RusLan-M Corpus


Valeriia Lelik
Center for Language and Brain
HSE University

Anastasiya Lopukhina
Rastle lab
Royal Holloway, University of London

Mariia Diachkova
Center for Language and Brain
HSE University

Olga Dragoy
Institute of Linguistics
Russian Academy of Sciences

Svetlana V. Dorofeeva
Center for Language and Brain
HSE University

Irina A. Sekerina
Department of Psychology and Ph.D. Program in Linguistics
College of Staten Island and The Graduate Center, City University of New York

Browsable transcripts

Download transcripts

Link to media folder
Participants: 2
Type of Study: longitudinal
Location: Russian Federation
Media type: video, audio
DOI: doi:10.21415/1XMG-D508

Citation Information

Lelik, V., Diachkova, M., Dorofeeva, S. V., Lopukhina, A., Dragoy, O., Sekerina, I. A. (2025). RusLan-M Corpus. Retrieved from https://childes.talkbank.org doi:

In accordance with TalkBank rules, any use of data from this corpus must be accompanied by at least one of the above references.

Corpus Description

The RusLan-M corpus comprises longitudinal spontaneous speech samples of video recordings from two Russian-speaking monolingual children, a boy Yasha and a girl Tosya. Multimedia sources were anonymized by blurring all faces in the videos, muting or removing personal details (e.g., addresses and last names) in the transcripts, and replacing some videos with audio recordings to protect the participants’ privacy.

Tosya was recorded by her mother and caregiver from the age of 10 months, with the final recording made at 3;10. She lived in Russia and had an older sister. The total duration of Tosya’s recordings was approximately 29 h (21,421 child and 40,811 adult utterances), with approximately 36,275 and 126,944 tokens, respectively, where tokens represent all distinct, non-unique word forms.

Yasha was recorded by his father from the age of 1 year and 5 months, with the final recording made at 3;0. He also lived in Russia and had an older brother. The total duration of the Yasha recordings was approximately 12 h (13,965 child and 12,278 adult utterances), with approximately 27,592 and 41,141 tokens, respectively.

The transcripts of both child and child-directed speech were lemmatized and morphologically annotated using Mystem, an automatic tool for Russian morphological analysis (https://yandex.ru/dev/mystem). Trained research assistants then manually verified the annotations and resolved the cases of homonymy. Annotated tables containing nouns and verbs for both children are available on the OSF page (https://osf.io/6zdkc/).
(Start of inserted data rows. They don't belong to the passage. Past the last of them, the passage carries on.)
(** * LayerSprite: the paint pipeline of one layer

    A shallow embedding of [src/rendering/canvas-elements/layer-sprite.js].
    Numbers are binary64 floats, as in the host language.  The sprite, its
    layer, the tool-option objects owned by the store, the live timeouts, the
    pending promise reactions, the history queue and the log of calls made to
    collaborators are threaded through a state-and-exception monad. *)

From Stdlib Require Import PrimFloat.
From stdpp Require Import base option list strings gmap.

Local Open Scope string_scope.

(** ** Data model *)

Module Point.
Record t := mk { x : float; y : float }.
End Point.

(** A canvas element: [getContext("2d")] answers [null] when the surface has
    no live context. *)
Module Surface.
Record t := mk { live : bool; width : float; height : float }.
End Surface.

Module Effects.
Record t := mk { rotation : float; mirrorX : bool; mirrorY : bool }.
End Effects.

Module Layer.
Record t := mk {
  id : string;
  x : float;
  y : float;
  source : Surface.t;
  mask : option Surface.t;
  maskX : float;
  maskY : float;
  effects : Effects.t
}.
Definition set_x (v : float) (l : t) : t :=
  mk (id l) v (y l) (source l) (mask l) (maskX l) (maskY l) (effects l).
Definition set_y (v : float) (l : t) : t :=
  mk (id l) (x l) v (source l) (mask l) (maskX l) (maskY l) (effects l).
Definition set_maskX (v : float) (l : t) : t :=
  mk (id l) (x l) (y l) (source l) (mask l) v (maskY l) (effects l).
Definition set_maskY (v : float) (l : t) : t :=
  mk (id l) (x l) (y l) (source l) (mask l) (maskX l) v (effects l).
End Layer.

Module Bounds.
Record t := mk { left : float; top : float; width : float; height : float }.
Definition set_left (v : float) (b : t) : t := mk v (top b) (width b) (height b).
Definition set_top (v : float) (b : t) : t := mk (left b) v (width b) (height b).
End Bounds.

(** Addresses of the tool-option objects; the store owns them and the sprite
    and its brush keep references. *)
Definition loc := nat.

Module ToolOptions.
Record t := mk {
  size : float;
  coords : option Point.t;
  sourceLayerId : string
}.
Definition set_coords (v : option Point.t) (o : t) : t :=
  mk (size o) v (sourceLayerId o).
End ToolOptions.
For each participating child, one of his/her parents gave an informed consent for the use of the data. For the target children and other participants we use their original names. Surnames and addresses are replaced by a code xxx and commented on the %com tier.

Acknowledgements

This work is an output of a research project implemented as part of the Basic Research Program at HSE University. This research was supported in part through computational resources of HPC facilities at HSE University.

We are grateful to the parents and children participating in the study. We thank Irina Korkina, Tatyana Masumi for taking a huge part in transcription of recordings, Anastasiya Sycheva for involving in final preparations of material and checking the transcripts. We thank Pavel Pashentsev and Konstantin Lopukhin for the help with the code creation. We are grateful to the following students and researchers who participated in the transcription of recordings, the revision of transcripts, and the manual control of the automatic morphological annotation (in alphabetical order): Anastasia Andreeva, Angelica Dzhioeva, Anna Elagina, Tatiana Eremicheva, Sofia Geren, Elizaveta Klykova, Maria Kozlova, Polina Kozlova, Anastasia Kudrina, Daria Morozova, Veronika Prigorkina, Nadezhda Psaryova, Ksenia Revak, Ivan Shirokov, Alexandra Trepalenko, Vladislava Staroverova, Julia Vorobyova, Nina Zdorova.

Usage Restrictions

There are no restrictions on the use of the transcripts.